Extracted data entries
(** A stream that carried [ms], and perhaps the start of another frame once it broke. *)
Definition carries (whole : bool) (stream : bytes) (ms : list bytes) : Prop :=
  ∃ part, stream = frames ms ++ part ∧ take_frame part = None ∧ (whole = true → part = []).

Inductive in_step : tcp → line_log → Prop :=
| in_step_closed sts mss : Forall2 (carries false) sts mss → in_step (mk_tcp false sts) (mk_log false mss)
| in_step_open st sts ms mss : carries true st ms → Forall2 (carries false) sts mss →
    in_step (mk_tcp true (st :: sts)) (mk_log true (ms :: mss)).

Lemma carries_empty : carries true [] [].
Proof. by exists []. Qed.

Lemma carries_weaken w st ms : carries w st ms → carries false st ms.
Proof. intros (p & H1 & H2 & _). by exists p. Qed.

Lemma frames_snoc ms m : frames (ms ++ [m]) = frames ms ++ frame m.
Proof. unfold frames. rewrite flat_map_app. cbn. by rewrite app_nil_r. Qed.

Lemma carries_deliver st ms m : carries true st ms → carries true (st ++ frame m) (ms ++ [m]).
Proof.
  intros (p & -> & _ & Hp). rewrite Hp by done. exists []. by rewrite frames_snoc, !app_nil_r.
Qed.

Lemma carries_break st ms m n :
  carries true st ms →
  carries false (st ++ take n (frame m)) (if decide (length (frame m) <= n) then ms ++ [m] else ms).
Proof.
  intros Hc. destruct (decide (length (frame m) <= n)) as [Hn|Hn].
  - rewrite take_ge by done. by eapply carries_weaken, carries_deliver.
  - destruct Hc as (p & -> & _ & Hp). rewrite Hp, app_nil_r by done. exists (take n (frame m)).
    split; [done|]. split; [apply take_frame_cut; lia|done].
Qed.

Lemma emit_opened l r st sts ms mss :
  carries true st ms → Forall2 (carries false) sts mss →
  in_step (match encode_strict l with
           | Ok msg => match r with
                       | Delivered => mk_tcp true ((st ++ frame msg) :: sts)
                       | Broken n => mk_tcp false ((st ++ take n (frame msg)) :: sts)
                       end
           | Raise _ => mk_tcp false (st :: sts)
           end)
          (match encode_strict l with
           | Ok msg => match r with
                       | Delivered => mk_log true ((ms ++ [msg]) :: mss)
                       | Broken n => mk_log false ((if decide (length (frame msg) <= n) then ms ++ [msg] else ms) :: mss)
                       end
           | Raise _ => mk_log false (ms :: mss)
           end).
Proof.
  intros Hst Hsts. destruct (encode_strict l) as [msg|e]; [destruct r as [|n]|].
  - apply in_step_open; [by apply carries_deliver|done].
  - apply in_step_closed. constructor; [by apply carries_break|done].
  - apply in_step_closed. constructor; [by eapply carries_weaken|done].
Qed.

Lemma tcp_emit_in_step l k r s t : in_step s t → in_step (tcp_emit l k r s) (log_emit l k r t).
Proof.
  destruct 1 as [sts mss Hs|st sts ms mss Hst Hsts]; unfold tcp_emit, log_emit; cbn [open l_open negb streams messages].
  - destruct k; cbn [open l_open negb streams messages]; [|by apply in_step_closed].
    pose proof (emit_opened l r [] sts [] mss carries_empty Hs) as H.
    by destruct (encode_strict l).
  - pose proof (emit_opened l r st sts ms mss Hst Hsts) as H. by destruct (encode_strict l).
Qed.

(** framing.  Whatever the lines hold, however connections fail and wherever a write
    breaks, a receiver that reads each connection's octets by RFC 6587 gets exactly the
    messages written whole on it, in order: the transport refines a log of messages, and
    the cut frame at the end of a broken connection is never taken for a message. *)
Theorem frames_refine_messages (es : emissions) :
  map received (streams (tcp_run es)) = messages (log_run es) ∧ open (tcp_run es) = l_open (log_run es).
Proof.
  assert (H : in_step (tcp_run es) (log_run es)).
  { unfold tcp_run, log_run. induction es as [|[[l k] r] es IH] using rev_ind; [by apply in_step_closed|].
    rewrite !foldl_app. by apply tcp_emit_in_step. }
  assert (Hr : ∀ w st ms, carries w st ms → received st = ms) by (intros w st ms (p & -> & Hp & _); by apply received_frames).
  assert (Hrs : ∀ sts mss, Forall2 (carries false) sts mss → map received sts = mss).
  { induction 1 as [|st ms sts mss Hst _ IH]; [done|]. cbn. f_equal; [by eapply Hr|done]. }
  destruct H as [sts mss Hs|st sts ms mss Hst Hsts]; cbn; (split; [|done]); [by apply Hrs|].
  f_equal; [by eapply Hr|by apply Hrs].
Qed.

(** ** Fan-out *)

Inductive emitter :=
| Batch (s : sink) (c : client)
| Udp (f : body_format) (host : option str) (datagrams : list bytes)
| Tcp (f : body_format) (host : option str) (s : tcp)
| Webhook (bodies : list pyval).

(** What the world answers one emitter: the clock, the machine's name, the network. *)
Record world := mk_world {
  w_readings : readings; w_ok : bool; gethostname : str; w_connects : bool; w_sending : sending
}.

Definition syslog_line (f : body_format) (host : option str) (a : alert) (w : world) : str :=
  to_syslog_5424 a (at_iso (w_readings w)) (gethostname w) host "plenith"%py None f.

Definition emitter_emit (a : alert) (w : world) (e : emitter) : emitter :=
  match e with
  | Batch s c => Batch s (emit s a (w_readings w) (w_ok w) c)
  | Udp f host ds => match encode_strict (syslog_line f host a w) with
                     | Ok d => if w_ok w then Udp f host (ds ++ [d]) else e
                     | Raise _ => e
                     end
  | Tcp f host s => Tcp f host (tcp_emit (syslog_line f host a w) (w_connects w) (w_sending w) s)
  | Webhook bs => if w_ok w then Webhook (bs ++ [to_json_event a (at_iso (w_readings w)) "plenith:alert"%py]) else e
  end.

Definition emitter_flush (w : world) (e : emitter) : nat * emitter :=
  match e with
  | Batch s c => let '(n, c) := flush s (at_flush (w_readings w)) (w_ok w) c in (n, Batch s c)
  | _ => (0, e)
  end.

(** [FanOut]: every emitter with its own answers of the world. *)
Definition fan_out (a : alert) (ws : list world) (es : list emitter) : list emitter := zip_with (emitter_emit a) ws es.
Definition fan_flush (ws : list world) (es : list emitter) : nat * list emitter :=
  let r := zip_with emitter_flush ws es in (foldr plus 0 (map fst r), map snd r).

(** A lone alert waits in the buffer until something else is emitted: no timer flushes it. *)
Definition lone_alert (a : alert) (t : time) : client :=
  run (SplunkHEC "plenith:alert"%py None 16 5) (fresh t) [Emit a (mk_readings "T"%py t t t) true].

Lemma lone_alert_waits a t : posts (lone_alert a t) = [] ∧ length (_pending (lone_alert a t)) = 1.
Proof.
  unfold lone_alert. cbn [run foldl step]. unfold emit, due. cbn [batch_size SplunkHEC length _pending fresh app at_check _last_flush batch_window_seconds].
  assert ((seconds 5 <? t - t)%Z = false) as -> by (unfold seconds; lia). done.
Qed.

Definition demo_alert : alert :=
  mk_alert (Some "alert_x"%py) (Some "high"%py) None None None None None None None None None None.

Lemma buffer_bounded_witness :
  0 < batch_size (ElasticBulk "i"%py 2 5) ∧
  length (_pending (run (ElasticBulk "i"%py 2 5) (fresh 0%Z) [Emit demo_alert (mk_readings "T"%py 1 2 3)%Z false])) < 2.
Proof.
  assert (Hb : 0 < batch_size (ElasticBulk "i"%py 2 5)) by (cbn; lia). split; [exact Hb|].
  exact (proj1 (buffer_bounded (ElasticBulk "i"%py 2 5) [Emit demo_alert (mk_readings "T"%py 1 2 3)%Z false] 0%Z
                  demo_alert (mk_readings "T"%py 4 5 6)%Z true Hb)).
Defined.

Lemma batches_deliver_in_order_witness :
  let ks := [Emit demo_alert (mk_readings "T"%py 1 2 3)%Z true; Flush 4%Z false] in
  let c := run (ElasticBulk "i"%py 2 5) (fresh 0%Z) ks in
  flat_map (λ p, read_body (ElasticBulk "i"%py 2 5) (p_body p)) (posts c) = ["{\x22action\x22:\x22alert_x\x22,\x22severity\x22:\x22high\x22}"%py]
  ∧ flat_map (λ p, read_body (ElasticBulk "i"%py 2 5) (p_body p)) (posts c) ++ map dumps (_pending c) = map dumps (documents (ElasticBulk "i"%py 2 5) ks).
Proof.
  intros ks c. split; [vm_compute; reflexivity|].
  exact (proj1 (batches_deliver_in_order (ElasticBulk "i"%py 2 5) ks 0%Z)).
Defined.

--

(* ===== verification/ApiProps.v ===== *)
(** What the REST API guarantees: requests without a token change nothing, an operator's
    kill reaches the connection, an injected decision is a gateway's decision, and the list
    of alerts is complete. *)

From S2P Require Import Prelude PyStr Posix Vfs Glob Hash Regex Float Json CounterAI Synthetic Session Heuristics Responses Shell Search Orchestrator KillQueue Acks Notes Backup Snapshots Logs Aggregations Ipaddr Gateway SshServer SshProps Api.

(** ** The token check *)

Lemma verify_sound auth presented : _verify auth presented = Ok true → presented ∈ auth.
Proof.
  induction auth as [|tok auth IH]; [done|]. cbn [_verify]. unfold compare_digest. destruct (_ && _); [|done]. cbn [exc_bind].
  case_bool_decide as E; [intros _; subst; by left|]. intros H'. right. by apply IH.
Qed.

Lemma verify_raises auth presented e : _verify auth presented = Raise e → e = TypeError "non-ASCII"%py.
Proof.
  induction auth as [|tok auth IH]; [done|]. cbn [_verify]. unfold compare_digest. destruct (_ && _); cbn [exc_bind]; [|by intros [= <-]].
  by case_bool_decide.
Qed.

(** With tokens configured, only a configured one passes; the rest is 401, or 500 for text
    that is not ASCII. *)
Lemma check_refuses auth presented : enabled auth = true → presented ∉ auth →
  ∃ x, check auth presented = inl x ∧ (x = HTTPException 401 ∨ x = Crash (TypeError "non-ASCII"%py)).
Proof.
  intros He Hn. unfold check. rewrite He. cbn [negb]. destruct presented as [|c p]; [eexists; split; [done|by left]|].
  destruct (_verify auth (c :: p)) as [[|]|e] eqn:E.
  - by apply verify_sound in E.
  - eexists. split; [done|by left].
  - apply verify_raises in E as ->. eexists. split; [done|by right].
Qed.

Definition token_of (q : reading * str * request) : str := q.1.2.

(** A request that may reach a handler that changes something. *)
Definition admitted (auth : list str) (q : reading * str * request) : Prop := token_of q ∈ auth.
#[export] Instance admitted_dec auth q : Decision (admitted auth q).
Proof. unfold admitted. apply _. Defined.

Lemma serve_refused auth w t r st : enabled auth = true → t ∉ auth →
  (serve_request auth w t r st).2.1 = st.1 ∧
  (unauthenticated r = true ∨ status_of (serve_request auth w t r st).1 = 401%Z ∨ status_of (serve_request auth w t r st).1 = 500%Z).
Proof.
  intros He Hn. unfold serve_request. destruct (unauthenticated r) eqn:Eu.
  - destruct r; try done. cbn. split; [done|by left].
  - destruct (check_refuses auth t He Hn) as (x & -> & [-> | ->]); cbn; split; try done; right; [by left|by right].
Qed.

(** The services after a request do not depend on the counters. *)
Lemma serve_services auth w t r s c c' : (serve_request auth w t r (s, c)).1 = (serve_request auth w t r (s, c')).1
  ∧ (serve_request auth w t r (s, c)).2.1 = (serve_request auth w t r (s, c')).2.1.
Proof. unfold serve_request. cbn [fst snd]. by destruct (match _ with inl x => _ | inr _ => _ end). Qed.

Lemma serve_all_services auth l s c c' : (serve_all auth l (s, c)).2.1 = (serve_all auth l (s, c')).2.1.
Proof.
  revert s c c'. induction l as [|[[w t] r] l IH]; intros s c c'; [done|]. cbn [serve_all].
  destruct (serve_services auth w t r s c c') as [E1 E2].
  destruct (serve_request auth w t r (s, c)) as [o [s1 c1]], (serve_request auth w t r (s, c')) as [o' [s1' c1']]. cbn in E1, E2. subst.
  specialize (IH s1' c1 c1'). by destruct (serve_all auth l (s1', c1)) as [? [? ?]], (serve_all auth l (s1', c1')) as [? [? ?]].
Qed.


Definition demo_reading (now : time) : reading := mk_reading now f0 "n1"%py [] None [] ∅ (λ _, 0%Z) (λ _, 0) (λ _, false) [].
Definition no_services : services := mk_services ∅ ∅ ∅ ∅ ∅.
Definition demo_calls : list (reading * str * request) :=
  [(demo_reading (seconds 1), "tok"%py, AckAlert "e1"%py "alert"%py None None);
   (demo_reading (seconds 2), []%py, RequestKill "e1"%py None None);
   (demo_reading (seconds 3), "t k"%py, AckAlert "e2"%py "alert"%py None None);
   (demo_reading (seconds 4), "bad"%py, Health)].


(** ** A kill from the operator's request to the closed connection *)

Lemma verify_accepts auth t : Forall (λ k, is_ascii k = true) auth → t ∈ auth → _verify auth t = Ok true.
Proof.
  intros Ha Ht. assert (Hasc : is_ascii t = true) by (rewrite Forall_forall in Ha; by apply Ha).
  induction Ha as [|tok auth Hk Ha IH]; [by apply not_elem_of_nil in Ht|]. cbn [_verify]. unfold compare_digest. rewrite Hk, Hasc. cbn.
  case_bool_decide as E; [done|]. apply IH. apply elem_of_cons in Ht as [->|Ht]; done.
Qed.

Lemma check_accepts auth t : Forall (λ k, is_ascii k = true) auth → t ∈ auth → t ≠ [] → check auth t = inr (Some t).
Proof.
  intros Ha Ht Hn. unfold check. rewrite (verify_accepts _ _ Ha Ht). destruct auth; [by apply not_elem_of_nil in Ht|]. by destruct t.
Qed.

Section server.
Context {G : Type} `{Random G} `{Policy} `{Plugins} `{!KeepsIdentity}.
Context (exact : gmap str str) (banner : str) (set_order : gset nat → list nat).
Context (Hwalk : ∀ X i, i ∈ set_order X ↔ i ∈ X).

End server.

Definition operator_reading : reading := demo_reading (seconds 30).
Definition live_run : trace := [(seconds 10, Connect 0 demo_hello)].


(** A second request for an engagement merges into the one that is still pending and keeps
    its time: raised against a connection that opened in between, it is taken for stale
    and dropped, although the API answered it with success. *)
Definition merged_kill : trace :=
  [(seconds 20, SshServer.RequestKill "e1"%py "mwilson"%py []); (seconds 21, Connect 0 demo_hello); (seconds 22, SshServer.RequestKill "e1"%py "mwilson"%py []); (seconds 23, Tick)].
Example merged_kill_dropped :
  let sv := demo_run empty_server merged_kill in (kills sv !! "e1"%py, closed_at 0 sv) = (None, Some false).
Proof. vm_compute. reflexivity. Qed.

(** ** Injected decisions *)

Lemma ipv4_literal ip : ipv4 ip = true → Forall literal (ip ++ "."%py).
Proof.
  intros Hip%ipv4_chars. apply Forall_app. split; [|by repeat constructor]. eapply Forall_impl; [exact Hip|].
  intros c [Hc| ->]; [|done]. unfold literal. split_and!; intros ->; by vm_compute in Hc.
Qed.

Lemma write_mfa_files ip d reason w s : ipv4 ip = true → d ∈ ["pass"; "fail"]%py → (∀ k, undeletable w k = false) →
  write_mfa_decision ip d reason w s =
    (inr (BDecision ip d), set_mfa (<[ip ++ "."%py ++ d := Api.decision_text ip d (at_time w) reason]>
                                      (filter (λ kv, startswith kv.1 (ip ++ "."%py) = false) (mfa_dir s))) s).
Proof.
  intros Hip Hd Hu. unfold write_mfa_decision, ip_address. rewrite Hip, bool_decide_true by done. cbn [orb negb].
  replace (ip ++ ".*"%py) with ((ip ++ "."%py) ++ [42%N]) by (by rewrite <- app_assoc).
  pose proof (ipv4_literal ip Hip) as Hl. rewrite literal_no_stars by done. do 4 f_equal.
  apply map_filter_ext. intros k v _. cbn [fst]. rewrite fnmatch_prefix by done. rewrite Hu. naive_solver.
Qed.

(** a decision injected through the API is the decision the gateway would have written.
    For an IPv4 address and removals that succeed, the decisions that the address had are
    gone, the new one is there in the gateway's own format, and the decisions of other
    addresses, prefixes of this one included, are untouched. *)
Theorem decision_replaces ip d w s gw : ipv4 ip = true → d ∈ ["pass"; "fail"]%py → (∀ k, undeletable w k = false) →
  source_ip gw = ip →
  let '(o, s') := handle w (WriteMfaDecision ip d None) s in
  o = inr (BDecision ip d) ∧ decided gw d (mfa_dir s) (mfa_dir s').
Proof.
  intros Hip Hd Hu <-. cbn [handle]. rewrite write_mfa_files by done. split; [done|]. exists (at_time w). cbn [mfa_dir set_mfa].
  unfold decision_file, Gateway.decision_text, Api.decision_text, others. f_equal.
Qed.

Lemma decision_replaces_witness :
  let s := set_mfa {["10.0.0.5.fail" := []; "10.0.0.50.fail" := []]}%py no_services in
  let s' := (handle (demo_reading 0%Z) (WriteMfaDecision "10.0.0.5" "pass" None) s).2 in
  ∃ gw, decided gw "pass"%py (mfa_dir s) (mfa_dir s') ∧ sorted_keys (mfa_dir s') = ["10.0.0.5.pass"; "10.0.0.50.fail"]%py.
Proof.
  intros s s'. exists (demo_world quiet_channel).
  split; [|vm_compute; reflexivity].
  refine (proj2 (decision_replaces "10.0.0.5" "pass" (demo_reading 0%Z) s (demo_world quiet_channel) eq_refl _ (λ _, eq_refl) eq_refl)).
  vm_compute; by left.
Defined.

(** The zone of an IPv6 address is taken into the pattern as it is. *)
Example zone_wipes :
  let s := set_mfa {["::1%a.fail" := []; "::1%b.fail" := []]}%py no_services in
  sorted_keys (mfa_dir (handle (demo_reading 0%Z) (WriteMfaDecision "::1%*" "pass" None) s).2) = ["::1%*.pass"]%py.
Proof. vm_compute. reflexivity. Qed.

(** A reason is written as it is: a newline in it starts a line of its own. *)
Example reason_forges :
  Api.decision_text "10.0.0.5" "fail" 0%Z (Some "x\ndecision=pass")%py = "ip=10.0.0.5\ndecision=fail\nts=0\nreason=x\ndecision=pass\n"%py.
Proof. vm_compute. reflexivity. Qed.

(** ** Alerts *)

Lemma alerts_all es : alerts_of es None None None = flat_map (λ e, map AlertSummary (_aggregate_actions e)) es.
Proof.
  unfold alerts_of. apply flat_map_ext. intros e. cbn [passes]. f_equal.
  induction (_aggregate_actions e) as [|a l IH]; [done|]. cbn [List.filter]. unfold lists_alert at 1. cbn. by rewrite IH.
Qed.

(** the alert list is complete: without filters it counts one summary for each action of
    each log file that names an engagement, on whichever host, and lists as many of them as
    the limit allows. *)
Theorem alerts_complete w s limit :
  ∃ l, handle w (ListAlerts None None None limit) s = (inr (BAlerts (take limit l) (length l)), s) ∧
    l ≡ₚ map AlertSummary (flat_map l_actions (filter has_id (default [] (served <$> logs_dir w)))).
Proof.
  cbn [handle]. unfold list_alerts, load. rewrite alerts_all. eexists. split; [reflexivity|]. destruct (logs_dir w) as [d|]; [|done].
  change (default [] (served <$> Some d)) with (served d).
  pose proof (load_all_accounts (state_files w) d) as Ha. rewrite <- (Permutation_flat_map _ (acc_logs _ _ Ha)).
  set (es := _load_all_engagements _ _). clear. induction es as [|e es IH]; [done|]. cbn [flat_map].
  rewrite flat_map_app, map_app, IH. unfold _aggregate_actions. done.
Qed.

- Exercise
Out of the data above, set down the lines from the one with "(** A stream" to the one with "(mk_log false mss)", both included, exactly as written and with no additions.

- Result for this task
(** A stream that carried [ms], and perhaps the start of another frame once it broke. *)
Definition carries (whole : bool) (stream : bytes) (ms : list bytes) : Prop :=
  ∃ part, stream = frames ms ++ part ∧ take_frame part = None ∧ (whole = true → part = []).

Inductive in_step : tcp → line_log → Prop :=
| in_step_closed sts mss : Forall2 (carries false) sts mss → in_step (mk_tcp false sts) (mk_log false mss)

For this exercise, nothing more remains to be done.